Thursday, October 16, 2014
My friends Nelson Tebbe, Micah Schwartzman, and Richard Schragger have a post up at Balkinization in which they discuss the aftermath of Hobby Lobby and the recently argued Holt v. Hobbs. Among other things, they state that "longstanding Establishment Clause doctrine prohibits the government from accommodating religious actors when that means shifting significant burdens to third parties who may not share those beliefs." And, they continue, "there are five votes on the Court for the proposition that depriving Hobby Lobby’s employees of contraceptive coverage because of the company’s religious objection violates the Establishment Clause. And that is exactly what is happening right now."
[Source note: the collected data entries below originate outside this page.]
(** "Send Key" *)
Definition step_send_key (p : pstate) : outcome step_out :=
  let ks := p_ks p in
  let server := o_server (p_opt p) in
  if (len (ks_plaintext_write_buf ks) =? 0)
     && (((ks_state ks =? S_START) && negb server) || ((ks_state ks =? S_GOT_KEY) && server))
  then
    if o_key_method (p_opt p) =? 1 then key_step p S_SENT_KEY (key_method_1_write (re_kx env) (p_multi p) i)
    else if o_key_method (p_opt p) =? 2 then key_step p S_SENT_KEY (key_method_2_write md5 sha1 (re_kx env) (p_multi p) i)
    else Fatal
  else Ret (Go p).

(** "Receive Key" *)
Definition step_receive_key (p : pstate) : outcome step_out :=
  let ks := p_ks p in
  let server := o_server (p_opt p) in
  if negb (len (ks_plaintext_read_buf ks) =? 0)
     && (((ks_state ks =? S_SENT_KEY) && negb server) || ((ks_state ks =? S_START) && server))
  then
    if o_key_method (p_opt p) =? 1 then key_step p S_GOT_KEY (key_method_1_read (p_multi p) i)
    else if o_key_method (p_opt p) =? 2 then key_step p S_GOT_KEY (key_method_2_read md5 sha1 (re_kx env) (p_multi p) i)
    else Fatal
  else Ret (Go p).

(** "Write outgoing plaintext to TLS object" *)
Definition step_write_plaintext (p : pstate) : outcome step_out :=
  let ks := p_ks p in
  if negb (len (ks_plaintext_write_buf ks) =? 0)
  then
    '(b, status) ← key_state_write_plaintext (re_write_plaintext env) (ks_plaintext_write_buf ks);
    let s := set_cert (p_session p) (re_write_verify env) <| s_key0 := ks <| ks_plaintext_write_buf := b |> |> in
    let p := p <| p_multi := m_set_session (p_multi p) i s |> in
    if status =? -1 then Ret (Err p)
    else if status =? 1 then Ret (Go (changed p))
    else Ret (Go p)
  else Ret (Go p).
It could be, I suppose, that there would be five votes for that proposition (based on Justice Kennedy's concurring opinion) but, in any event, I continue to disagree with the claim -- a claim that, I realize, other very smart friends of mine accept -- "longstanding Establishment Clause doctrine prohibits the government from accommodating religious actors when that means shifting significant burdens to third parties who may not share those beliefs." As I wrote, in this short essay, the argument that it would violate the Establishment Clause to accommodate Hobby Lobby (or Notre Dame, or the Little Sisters, etc.) pursuant to RFRA relies on an overly broad reading of a few relatively short and thinly reasoned opinions, like Estate of Thornton v. Caldor. This and the other cases relied on do not, in my view, "stand for a broad rule about the impermissibility of costly or cost-shifting accommodations. And, to the extent that the Establishment Clause does place limits on accommodations that are excessively burdensome to the public or to identifiable nonbeneficiaries, RFRA would seem to incorporate those limits into its standard of review." And, I added:
[T]here is broad agreement that the Constitution places some limits on the ability of governments to accommodate religious believers and institutions through exemptions from otherwise applicable rules. An accommodation could be unconstitutional, for example, if it were not "administered neutrally among different faiths." And, again, it is true that in a few cases the Court has treated the burdens that an accommodation would impose on third parties or on the government as relevant to the question whether the accommodation is constitutionally permissible. At the same time, it is worth remembering that any imaginable legislative accommodation will benefit some (i.e., those whose religiously motivated practices are being burdened and from whom that burden is being lifted by the accommodation) more or rather than others. There is no constitutional requirement that the accommodation of religion, "permissive" or "mandatory," be entirely uncomplicated or completely cost-free."
(For a response to my essay, see Andy Koppelman's and Fred Gedick's paper, here.)
As I see it, Nelson, Rich, and Micah are staking out a claim, and developing what is really a political-morality argument, about what ought to be the case and about how religious objections ought (or ought not) to be accommodated. It does not seem to me that much in their argument really depends on the Court's authority, or on the binding authority of Caldor, Cutter, etc. Caldor is just a few pages long, and contains just a few paragraphs of Chief Justice Burger's reasoning, and is devoted mainly to identifying the particular and very unusual features of the challenged law. As I see it, it tells us very little either about what the Establishment Clause generally means and requires, and even less about the demands of political morality in a pluralistic society.